Big data and advances in computing power have transformed the world’s biggest industries, and travel is no exception.

Data analytics has become the strategy of choice for organisations of any size looking to secure competitive differentiation and seek out new revenue opportunities.

New deal sites, last minute offers, the rise of Low Cost Carriers (LCCs) and economic growth in emerging economies have given travellers a much larger choice of destinations when planning their next trip.

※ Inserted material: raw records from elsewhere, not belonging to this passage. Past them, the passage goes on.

(* ===== verification/Float64Spec.v ===== *)
(** Bounds on the rounding of binary64: a product with a factor below one does not
    exceed the other factor, small integers are exact, and on nonnegative normal
    numbers a sum, a product or a quotient exceeds the exact one by a factor of at
    most [1 + 2^-52]. *)
From S2P Require Import Prelude GoLists GoBase Float64.
Local Open Scope Z_scope.

Abbreviation fexp64 := (fexp prec64 emax64).

(** * Digits *)

Lemma digits2_bounds p : 2 ^ (Z.pos (digits2_pos p) - 1) <= Z.pos p < 2 ^ Z.pos (digits2_pos p).
Proof.
  induction p as [p IH|p IH|]; simpl digits2_pos; [| |done].
  - rewrite Pos2Z.inj_succ, Z.pow_succ_r by lia.
    replace (Z.succ (Z.pos (digits2_pos p)) - 1) with (Z.succ (Z.pos (digits2_pos p) - 1)) by lia.
    rewrite Z.pow_succ_r by lia. lia.
  - rewrite Pos2Z.inj_succ, Z.pow_succ_r by lia.
    replace (Z.succ (Z.pos (digits2_pos p)) - 1) with (Z.succ (Z.pos (digits2_pos p) - 1)) by lia.
    rewrite Z.pow_succ_r by lia. lia.
Qed.

Lemma digits2_unique p d : 2 ^ (d - 1) <= Z.pos p < 2 ^ d -> Z.pos (digits2_pos p) = d.
Proof.
  intros [Hl Hu]. destruct (digits2_bounds p) as [Hl' Hu'].
  assert (0 < d). { destruct (Z.le_gt_cases d 0); [|done]. pose proof (Z.pow_le_mono_r 2 d 0). lia. }
  apply Z.le_antisymm.
  - apply Z.nlt_ge. intros Hlt. pose proof (Z.pow_le_mono_r 2 d (Z.pos (digits2_pos p) - 1)). lia.
  - apply Z.nlt_ge. intros Hlt. pose proof (Z.pow_le_mono_r 2 (Z.pos (digits2_pos p)) (d - 1)). lia.
Qed.

Lemma digits2_mul p q : Z.pos (digits2_pos (p * q)) <= Z.pos (digits2_pos p) + Z.pos (digits2_pos q).
Proof.
  destruct (digits2_bounds p) as [_ Hp], (digits2_bounds q) as [_ Hq], (digits2_bounds (p * q)) as [Hl _].
  apply Z.nlt_ge. intros Hlt.
  assert (Z.pos (p * q) < 2 ^ (Z.pos (digits2_pos p) + Z.pos (digits2_pos q))).
  { rewrite Z.pow_add_r, Pos2Z.inj_mul by lia. apply Z.mul_lt_mono_nonneg; lia. }
  pose proof (Z.pow_le_mono_r 2 (Z.pos (digits2_pos p) + Z.pos (digits2_pos q))
                (Z.pos (digits2_pos (p * q)) - 1)). lia.
Qed.

Lemma fexp_mono a b : a <= b -> fexp64 a <= fexp64 b.
Proof. unfold fexp. lia. Qed.

(** * Shifts *)

Lemma iter_pos_nat {A} (f : A -> A) p x : iter_pos f p x = Nat.iter (Pos.to_nat p) f x.
Proof.
  revert x; induction p as [p IH|p IH|]; intros x; cbn [iter_pos]; [| |done].
  - rewrite !IH, Pos2Nat.inj_xI, <- Nat.iter_add. rewrite <- Nat.iter_succ_r. f_equal. lia.
  - rewrite !IH, Pos2Nat.inj_xO, <- Nat.iter_add. f_equal. lia.
Qed.

(** The record of a mantissa shifted by [k]: the quotient, and whether anything
    was shifted out. *)
Definition shifted (M k : Z) (r : shr_record) : Prop :=
  shr_m r = M / 2 ^ k /\ (shr_r r = false /\ shr_s r = false <-> M mod 2 ^ k = 0).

As consumers become used to a recommendation-led experience across other industries, their expectations of the travel experience increase. Chatbots and artificial intelligence are just some of the new technologies travel companies are using: Thomas Cook last year began using virtual reality in its marketing to allow travellers to “try before [they] fly.” There is an ever-greater need for travel companies to employ sophisticated personalisation techniques and intelligent merchandising.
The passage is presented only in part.